L’entraîneur doit toutefois être rassuré sur un point, la faute inexcusable est assurable : même si elle est retenue contre lui, son assurance professionnelle garantira le paiement des indemnités complémentaires mises à la charge de l’entraîneur ainsi que la cotisation complémentaire finançant la majoration des indemnités (Article L 452-2 du Code de la sécurité sociale). Même si la victime décide d’agir pénalement contre l’entraîneur pour homicide ou coups et blessures involontaires et que l’employeur est condamné, l’entreprise est assurée dès lors qu’il n’y a aucun caractère volontaire ou intentionnel de l’infraction pénale reprochée. En revanche les cotisations supplémentaires imposées à l’employeur par la MSA (article L 242-7 Code de la sécurité sociale) à la suite de l’infraction commise ou du non- respect d’une mesure de prévention, (comme l’absence du document unique de sécurité) sont considérées comme des pénalités et ne seront pas garanties par l’assureur.

La visite de reprise du salarié accidenté.

Le salarié accidenté, à la suite de sa période de convalescence peut reprendre son activité si le médecin traitant délivre un certificat médical final de guérison lequel doit aussi être adressé à la MSA. A défaut de guérison, et si la lésion n’est plus susceptible d’évolution le médecin délivre un certificat de consolidation avec évaluation des séquelles. Ce certificat adressé à la MSA permettra à la victime d’être convoquée par le médecin conseil qui fixera le taux d’incapacité et le montant de l’indemnisation éventuelle que versera la MSA, pourcentage que la victime peut contester.
Cette visite de reprise des salariés agricoles est obligatoire en cas d’accident si l’arrêt de travail est d’une durée supérieure ou égale d’un mois. Elle devra intervenir dans les 8 jours de la reprise. Si l’employeur laisse un salarié reprendre le travail après un arrêt sans visite médicale de reprise, le contrat de travail de celui-ci reste suspendu (Cass. soc., 6 avr. 1999, no 96.45.056P) et le licenciement du salarié sera considéré comme sans cause réelle et sérieuse (Cass. soc., 16 juin 2009, n°08-41.519). De son côté, le salarié qui refuse de se présenter à une visite médicale peut être accusé de faute grave ( Cass. soc., 29 nov. 2006, n° 04.47-302).

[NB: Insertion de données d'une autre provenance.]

(** Scenario C: half the scale on the overlay of scenario B. *)
Lemma setScale_bounds_witness :
  floorMap (state worldB) = Some floorMapB /\
  valid_bounds (layer_getBounds footprintB) /\
  bounded 180 (layer_getBounds footprintB) /\
  exists w' fm',
    dispatch gridProjection emptyOnly (ScaleInput (1 # 2)) worldB = Ok w' /\
    floorMap (state w') = Some fm' /\
    within (2 * tolerance 180) (width (bounds fm'))
      ((1 # 2) * width (layer_getBounds footprintB)) /\
    within (2 * tolerance 180) (height (bounds fm'))
      ((1 # 2) * height (layer_getBounds footprintB)) /\
    near (tolerance 180) (midpoint (bounds fm')) (midpoint (bounds floorMapB)) /\
    scale fm' = 1 # 2 /\
    url fm' = url floorMapB /\ rotation fm' = rotation floorMapB /\
    masked fm' = masked floorMapB.
Proof.
  split; [ exact floorMap_worldB | ].
  split; [ exact valid_footprintB | ].
  split; [ exact bounded_footprintB | ].
  apply (setScale_bounds gridProjection emptyOnly worldB floorMapB footprintB (1 # 2) 180
           floorMap_worldB selection_worldB valid_footprintB bounded_footprintB
           bounded_footprintB noOverflow_180).
  split; vm_compute; discriminate.
Defined.

(** Scenario C in numbers, as JavaScript prints them: the box
    (40.710499999999996, -74.0095)-(40.7115, -74.0085).  Its height is
    half the footprint's up to the twelfth decimal, and not exactly. *)
Example scenario_C :
  exists w' fm',
    dispatch gridProjection emptyOnly (ScaleInput (1 # 2)) worldB = Ok w' /\
    floorMap (state w') = Some fm' /\
    bounds fm' =
      {| southWest := {| lat := literal (40710499999999996 # 1000000000000000);
                         lng := literal (- (740095 # 10000)) |};
         northEast := {| lat := literal (407115 # 10000);
                         lng := literal (- (740085 # 10000)) |} |} /\
    within (1 # 1000000000000) (height (bounds fm'))
      ((1 # 2) * height (layer_getBounds footprintB)) /\
    ~ height (bounds fm') == (1 # 2) * height (layer_getBounds footprintB).
Proof.
  eexists; eexists.
  split; [ vm_compute; reflexivity | ].
  split; [ vm_compute; reflexivity | ].
  split; [ vm_compute; reflexivity | ].
  split; [ split; vm_compute; discriminate | ].
  vm_compute; discriminate.
Qed.

Lemma reachable_reselectedB :
  reachable gridProjection ratioToString plainEncoding emptyOnly reselectedB.
Proof.
  apply reachable_step with (w := worldB) (t := 0%Z) (ev := BuildingClick footprintE).
  - exact reachable_worldB.
  - vm_compute; reflexivity.
Qed.

(** The overlay of scenario B after a click on another footprint: it
    lies on the bounding box of the footprint it was attached to; half
    the scale gives it half the width and height of the footprint now
    selected, not of the one it was attached to. *)
Lemma setScale_follows_reselection :
  reachable gridProjection ratioToString plainEncoding emptyOnly reselectedB /\
  (exists fm,
     floorMap (state reselectedB) = Some fm /\
     bounds fm = layer_getBounds footprintB) /\
  selectedBuildingRef (state reselectedB) = Some footprintE /\
  exists w' fm',
    dispatch gridProjection emptyOnly (ScaleInput (1 # 2)) reselectedB = Ok w' /\
    floorMap (state w') = Some fm' /\
    ~ within (2 * tolerance 180) (width (bounds fm'))
        ((1 # 2) * width (layer_getBounds footprintB)) /\
    ~ within (2 * tolerance 180) (height (bounds fm'))
        ((1 # 2) * height (layer_getBounds footprintB)) /\
    within (2 * tolerance 180) (width (bounds fm'))
      ((1 # 2) * width (layer_getBounds footprintE)) /\
    within (2 * tolerance 180) (height (bounds fm'))
      ((1 # 2) * height (layer_getBounds footprintE)).
Proof.
  split; [ exact reachable_reselectedB | ].
  split; [ eexists; split; vm_compute; reflexivity | ].
  split; [ vm_compute; reflexivity | ].
  eexists; eexists.
  split; [ vm_compute; reflexivity | ].
  split; [ vm_compute; reflexivity | ].
  split; [ intros (H & _); vm_compute in H; apply H; reflexivity | ].
  split; [ intros (H & _); vm_compute in H; apply H; reflexivity | ].
  split; split; vm_compute; discriminate.
Qed.
(** [s[i:j]] for [0 <= i], [0 <= j]: bounds are clamped to the length. *)
Definition slice {A} (s : list A) (i j : nat) : list A := take (j - i) (drop i s).

(** [s[:-1]] *)
Definition but_last {A} (s : list A) : list A := take (length s - 1) s.

(** [s[1:]] *)
Definition from_1 {A} (s : list A) : list A := drop 1 s.

(** [l[-1]] *)
Definition item_last {A} (l : list A) : result A :=
  match last l with
  | Some x => Ok x
  | None => Err IndexError
  end.

(** [l[0]] *)
Definition item_0 {A} (l : list A) : result A :=
  match l with
  | x :: _ => Ok x
  | [] => Err IndexError
  end.

(** ** TweetDataset *)

Record TweetDataset : Type := mkTweetDataset {
  seq_len : nat;
  data : list (list N);                   (* self.data['tweet'].values *)
  chars : list N;
  vocab_size : nat;
  int2char : gmap nat N;
  char2int : gmap N nat;
  sequences : list (list N * list N)
}.

(** [enumerate(l)] *)
Definition enumerate {A} (l : list A) : list (nat * A) := imap pair l.

(** [dict(items)]: later items overwrite earlier ones. *)
Definition dict `{Countable K} {V} (items : list (K * V)) : gmap K V :=
  foldl (λ m kv, <[kv.1 := kv.2]> m) ∅ items.

Section Dataset.
(** [list(s)] for a set [s]: some enumeration of its elements. *)
Variable set_iter : gset N → list N.

Definition _get_unique_chars (data : list (list N)) : list N :=
  let chars : gset N :=
    foldl (λ chars tweet, foldl (λ chars char, {[char]} ∪ chars) chars tweet) ∅ data in
  let chars := set_iter chars in
  merge_sort N.le chars.

(** One iteration of the inner loop of [_create_sequences]: the slice at
    offset [i], padded, checked by the assertion. *)
Definition padded_slice (seq_len : nat) (tweet : list N) (i : nat) : result (list N) :=
  let seq := slice tweet i (i + seq_len + 1) in
  let seq :=
    if decide (length seq < seq_len + 1)
    then seq ++ replicate (seq_len + 1 - length seq) space
    else seq in
  if decide (length seq = seq_len + 1) then Ok seq else Err AssertionError.

Definition _create_sequences (data : list (list N)) (seq_len : nat)
  : result (list (list N * list N)) :=
  try seqs <- Res.for_each (λ tweet,
      Res.for_each (padded_slice seq_len tweet) (py_range 0 (length tweet) (seq_len + 1)))
    data;
  let seqs := concat seqs in
  let inputs := but_last <$> seqs in
  let targets := from_1 <$> seqs in
  Ok (zip inputs targets).

(** [TweetDataset(path, seq_len)], after [pd.read_csv(path)] has produced
    the tweet column [data].  [self.int2char.items()] lists the pairs in
    insertion order, which is [enumerate(self.chars)] again. *)
Definition TweetDataset_init (data : list (list N)) (seq_len : nat) : result TweetDataset :=
  let chars := _get_unique_chars data in
  let vocab_size := length chars in
  let int2char : gmap nat N := dict (enumerate chars) in
  let char2int : gmap N nat := dict ((λ ic : nat * N, (ic.2, ic.1)) <$> enumerate chars) in
  try sequences <- _create_sequences data seq_len;
  Ok (mkTweetDataset seq_len data chars vocab_size int2char char2int sequences).
End Dataset.

(** [self.char2int[c]] *)
Definition char2int_get (dataset : TweetDataset) (c : char) : result nat :=
  match char2int dataset !! c with
  | Some i => Ok i
  | None => Err (KeyError c)
  end.

(** [self.int2char[i]] *)
Definition int2char_get (dataset : TweetDataset) (i : nat) : result char :=
  match int2char dataset !! i with
  | Some c => Ok c
  | None => Err (KeyErrorInt i)
  end.

Definition _encode_sequence (dataset : TweetDataset) (seq : list N) : result (list nat) :=
  Res.for_each (char2int_get dataset) seq.

(** [vec = [0] * vocab_size; vec[s] = 1] *)
Definition one_hot (vocab_size s : nat) : result (list nat) :=
  let vec := replicate vocab_size 0 in
  if decide (s < length vec) then Ok (<[s := 1]> vec) else Err IndexError.

Definition _one_hot_sequence (seq : list nat) (vocab_size : nat) : result (list (list nat)) :=
  Res.for_each (one_hot vocab_size) seq.

(** The index-to-character direction on whole sequences, as [generate] does
    for each sampled index: [dataset.int2char[top]]. *)
Definition decode_sequence (dataset : TweetDataset) (idxs : list nat) : result (list N) :=
  Res.for_each (int2char_get dataset) idxs.

(** [dataset[idx]] up to the conversion to tensors. *)
Definition TweetDataset_getitem (dataset : TweetDataset) (idx : nat)
  : result (list (list nat) * list nat) :=
  match sequences dataset !! idx with
  | None => Err IndexError
  | Some (inpt, target) =>
      try inpt <- _encode_sequence dataset inpt;
      try inpt <- _one_hot_sequence inpt (vocab_size dataset);
      try target <- _encode_sequence dataset target;
      Ok (inpt, target)
  end.

(** ** The recurrent model and the generator *)

(** What the outside world can observe of a call to [generate]: the network
    steps, with their input vector, and the draws from the sampler. *)
Inductive event : Type :=
| EvForward (x : list nat)
| EvSample (top : nat).

Definition HIDDEN_SIZE : nat := 128.
Definition N_LAYERS : nat := 1.

Section Generator.
(** Tensor scalars, hidden states, network weights, state of the random
    number generator. *)
Context {Num Hidden Params Rng : Type}.

Record GRU : Type := mkGRU {
  input_size : nat;
  hidden_size : nat;
  output_size : nat;
  n_layers : nat;
  weights : Params
}.

(** [GRU(input_size, HIDDEN_SIZE, input_size, N_LAYERS)] with
    [input_size = dataset.vocab_size], holding the weights [w]. *)
Definition model_for (dataset : TweetDataset) (w : Params) : GRU :=
  let input_size := vocab_size dataset in
  mkGRU input_size HIDDEN_SIZE input_size N_LAYERS w.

Un licenciement encadré avec doublement de l’indemnité légale pour le salarié.

Si le salarié n’est plus apte à son travail, et qu’aucune mesure de reclassement n’est envisageable, l’entreprise pourra le licencier. Pour le cavalier d’entraînement, l’article 15 de l’annexe II de la convention collective prévoit qu’un délai d’absence minimum est imposé pour l’employeur qui veut licencier son salarié victime d’un accident de travail. Par exemple pour les salariés ayant 15 ans ou plus d’ancienneté, ce n’est qu’au bout de 10 mois que le salarié pourra être licencié.

L’article L 122614 du Code du travail prévoit que dans ce cas le salarié a droit à une indemnité spéciale de licenciement qui est égale au double de l’indemnité prévue par l’article L.12349 ainsi qu’à une indemnité de congé payé qui pourrait être due pour le temps de travail effectué. Ce doublement de l’indemnité n’est pas dû par l’employeur qui établit que le refus par le salarié du reclassement qui lui est proposé est abusif.

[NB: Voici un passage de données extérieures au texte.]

(** * Document-Query-Chatbot: a shallow embedding of [app.py]

    [app.py] is a Streamlit script.  Every user interaction reruns the
    script top to bottom against a session state that outlives the run, a
    process-wide resource cache ([st.cache_resource]) and the file system.
    The script is embedded as a state-and-exception monad over a [World]
    that holds exactly those stores, together with a log of the effects the
    script performs, in program order.  The [ragbase] package, the clock
    and the random generator are collaborators: they are taken as a record
    of functions over an opaque external state. *)

From Stdlib Require Import ZArith DecimalString.
From stdpp Require Import gmap strings list.

(** ** Python values that the script handles *)

(** The newline character written as [\n] in the source. *)
Definition nl : string := String (Ascii.ascii_of_nat 10) EmptyString.

(** [str(n)] for a non-negative [int], as produced by an f-string. *)
Definition str_of_nat (n : nat) : string :=
  NilZero.string_of_uint (Nat.to_uint n).

(** [%m], [%d], [%H], [%M] and [%S]: two digits, zero padded. *)
Definition pad2 (n : nat) : string :=
  if Nat.ltb n 10 then "0" +:+ str_of_nat n else str_of_nat n.

(** The fields of a [datetime] that [strftime] reads. *)
Record DateTime := {
  year : nat; month : nat; day : nat;
  hour : nat; minute : nat; second : nat
}.

(** [dt.strftime("%Y-%m-%d %H:%M:%S")]. *)
Definition strftime (dt : DateTime) : string :=
  str_of_nat (year dt) +:+ "-" +:+ pad2 (month dt) +:+ "-" +:+ pad2 (day dt)
  +:+ " " +:+ pad2 (hour dt) +:+ ":" +:+ pad2 (minute dt) +:+ ":"
  +:+ pad2 (second dt).

(** An uploaded file as Streamlit hashes it for the resource cache: its
    name, its read position ([tell()]) and its bytes. *)
Record UploadedFile := {
  file_name : string;
  file_position : nat;
  file_data : string
}.

#[global] Instance UploadedFile_eq_dec : EqDecision UploadedFile.
Proof. solve_decision. Defined.

#[global] Instance UploadedFile_countable : Countable UploadedFile.
Proof.
  refine (inj_countable'
            (fun f => (file_name f, file_position f, file_data f))
            (fun p => {| file_name := p.1.1; file_position := p.1.2;
                         file_data := p.2 |}) _).
  by intros [].
Defined.

(** A chat message: the dict [{"role": ..., "content": ...}]. *)
Record Message := { role : string; content : string }.

(** A source document; the script reads only [page_content]. *)
Record Document := { page_content : string }.

(** What [ask_question] may yield.  The loop of [ask_chain] dispatches on
    [type(event) is str] and [type(event) is list], which are exact type
    tests: an instance of a subclass of [str] or of [list] passes
    neither. *)
Inductive StreamEvent :=
  | EvStr (s : string)
  | EvList (docs : list Document)
  | EvStrSubclass (s : string)
  | EvListSubclass (docs : list Document)
  | EvOther.

(** [type(event) is str] *)
Definition type_is_str (event : StreamEvent) : bool :=
  match event with EvStr _ => true | _ => false end.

La situation de l’exploitant non salarié qui s’accidente lors d’un entraînement.

Il est rappelé que sont également assurés auprès de la MSA en accident du travail, les non-salariés agricoles, (chefs d’exploitation, conjoints collaborateurs et leurs enfants, aides familiaux). L’exploitant pourra aussi prétendre à un remboursement à 100 % de ses frais médicaux liés à l’accident du travail dans les mêmes conditions que les salariés, mais en revanche, l’indemnisation ne commence qu’à partir du 8ème jour d’arrêt tandis que le montant des Indemnités Journalières (21€ par jour puis 28€) sera un montant forfaitaire. En outre elle n’est prévue que pour les exploitant installés depuis plus d’un. Il existe dans chaque département un service de remplacement en cas d’absence de l’exploitant agricole (non salarié). Ce service a un coût pour le bénéficiaire qui doit régler une cotisation annuelle et qui est également facturé des frais de remplacement. Même s’il sera souvent illusoire de penser que le chef d’entreprise peut être remplacé ce dispositif a le mérite d’exister et peut apporter une aide ponctuelle.

Rappelons qu’il est conseillé à l’exploitant de prendre des garanties complémentaires pour lui et/ou ses salariés. Il peut s’agir d’une mutuelle qui va compléter le système obligatoire de la MSA, en cas d’accident, hospitalisation frais… ou d’une garantie individuelle accident qui peut venir en complément des régimes sociaux.
Comme tout employeur l’entraîneur a conscience de la nécessité d’assurer la sécurité de ses employés qui prennent des risques en montant des chevaux de course ayant un fort tempérament. Il sait également que sa négligence caractérisée notamment par la faute inexcusable sera particulièrement coûteuse.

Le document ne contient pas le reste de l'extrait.